== Description of the task ==
Within these entries, which lines include the string "runaheadROBThreshold"? Copy each one.
==*==
(* ===== verification/ROB.v ===== *)
(** * Reorder buffer

    [src/cpu/o3/rob.hh] and [src/cpu/o3/rob_impl.hh], with the NDA extensions:
    the count of instructions that may still squash others
    ([numInstThatMayCauseSquash]), the [Unsafe] marking of everything inserted
    behind them, the walk that makes instructions safe again
    ([markFollowingInstructionsAsSafe]) and runahead mode.

    A per-thread array is a function of the thread id.  An iterator of a thread's
    instruction list is the instruction it points at, [None] being [end()]
    (the lists hold each instruction once).  The IQ is any [InstQueue]; the
    scoreboard is [Scoreboard.v].  Statistics and [DPRINTF]s are left out. *)

From S2P Require Import Prelude Regs DynInst Scoreboard IQInterface.
Local Open Scope Z_scope.

Inductive RobStatus :=
| Running
| Idle
| ROBSquashing.

Inductive ROBPolicy :=
| Dynamic
| Partitioned
| Threshold.

#[export] Instance ROBPolicy_eq_dec : EqDecision ROBPolicy.
Proof. solve_decision. Defined.

Record ROB := MkROB {
  robStatus : nat → RobStatus;  (* per-thread status *)
  robPolicy : ROBPolicy;  (* SMT sharing policy *)
  numEntries : Z;  (* unsigned *)
  threadEntries : nat → Z;  (* unsigned, per thread *)
  maxEntries : nat → Z;  (* unsigned, per thread *)
  instList : nat → list InstPtr;  (* oldest first *)
  squashWidth : Z;  (* unsigned *)
  tail : option InstPtr;
  head : option InstPtr;
  squashIt : nat → option InstPtr;
  inRunaheadMode : nat → bool;
  runaheadROBThreshold : Z;
  runaheadLoadAgeThreshhold : Z;
  numInstsInROB : Z;  (* int *)
  numInstThatMayCauseSquash : nat → Z;  (* int, per thread *)
  squashedSeqNum : nat → Z;
  doneSquashing : nat → bool;
  numThreads : nat;
  activeThreads : list nat;  (* *activeThreads *)
}.
#[export] Instance ROB_eta : Updatable ROB := λ r, MkROB (robStatus r) (robPolicy r) (numEntries
  r) (threadEntries r) (maxEntries r) (instList r) (squashWidth r) (tail r) (head r) (squashIt
  r) (inRunaheadMode r) (runaheadROBThreshold r) (runaheadLoadAgeThreshhold r) (numInstsInROB r)
  (numInstThatMayCauseSquash r) (squashedSeqNum r) (doneSquashing r) (numThreads r)
  (activeThreads r).

(** ** Construction *)
(** The thread ids [0 .. numThreads). *)
Definition thread_ids (n : nat) : list nat := seq 0 n.
(** [for tid < numThreads: a[tid] = v]. *)
Definition fill {A} (n : nat) (v : nat → A) (a : nat → A) : nat → A :=
  foldr (λ tid b, <[tid := v tid]> b) a (thread_ids n).

Definition resetState (r : ROB) : ROB :=
  let n := numThreads r in
  r <| doneSquashing ::= fill n (λ _, true) |>
    <| threadEntries ::= fill n (λ _, 0) |>
    <| squashIt ::= fill n (λ _, None) |>
    <| squashedSeqNum ::= fill n (λ _, 0) |>
    <| numInstThatMayCauseSquash ::= fill n (λ _, 0) |>
    <| numInstsInROB := 0 |>
    <| head := None |>
    <| tail := None |>.

(** The constructor; the policy string is already decoded.  The arrays of an
    unconstructed object are the argument [r]. *)
Definition ROB_init (policy : ROBPolicy) (numROBEntries sqWidth : Z) (nThreads : nat)
    (smtROBThreshold robThr ageThr : Z) (r : ROB) : ROB :=
  let r := r <| numEntries := numROBEntries |> <| squashWidth := sqWidth |>
             <| numInstsInROB := 0 |> <| numThreads := nThreads |>
             <| numInstThatMayCauseSquash ::= fill nThreads (λ _, 0) |>
             <| inRunaheadMode ::= fill nThreads (λ _, false) |>
             <| robPolicy := policy |> in
  let r := match policy with
           | Dynamic => r <| maxEntries ::= fill nThreads (λ _, numROBEntries) |>
           | Partitioned =>
               r <| maxEntries ::= fill nThreads (λ _, numROBEntries / Z.of_nat nThreads) |>
           | Threshold => r <| maxEntries ::= fill nThreads (λ _, smtROBThreshold) |>
           end in
  resetState (r <| runaheadROBThreshold := robThr |> <| runaheadLoadAgeThreshhold := ageThr |>).

Definition takeOverFrom (r : ROB) : ROB := resetState r.
Definition setActiveThreads (at_ptr : list nat) (r : ROB) : ROB := r <| activeThreads := at_ptr |>.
==*==
== Expected answer ==
  runaheadROBThreshold : Z;
  r) (inRunaheadMode r) (runaheadROBThreshold r) (runaheadLoadAgeThreshhold r) (numInstsInROB r)
  resetState (r <| runaheadROBThreshold := robThr |> <| runaheadLoadAgeThreshhold := ageThr |>).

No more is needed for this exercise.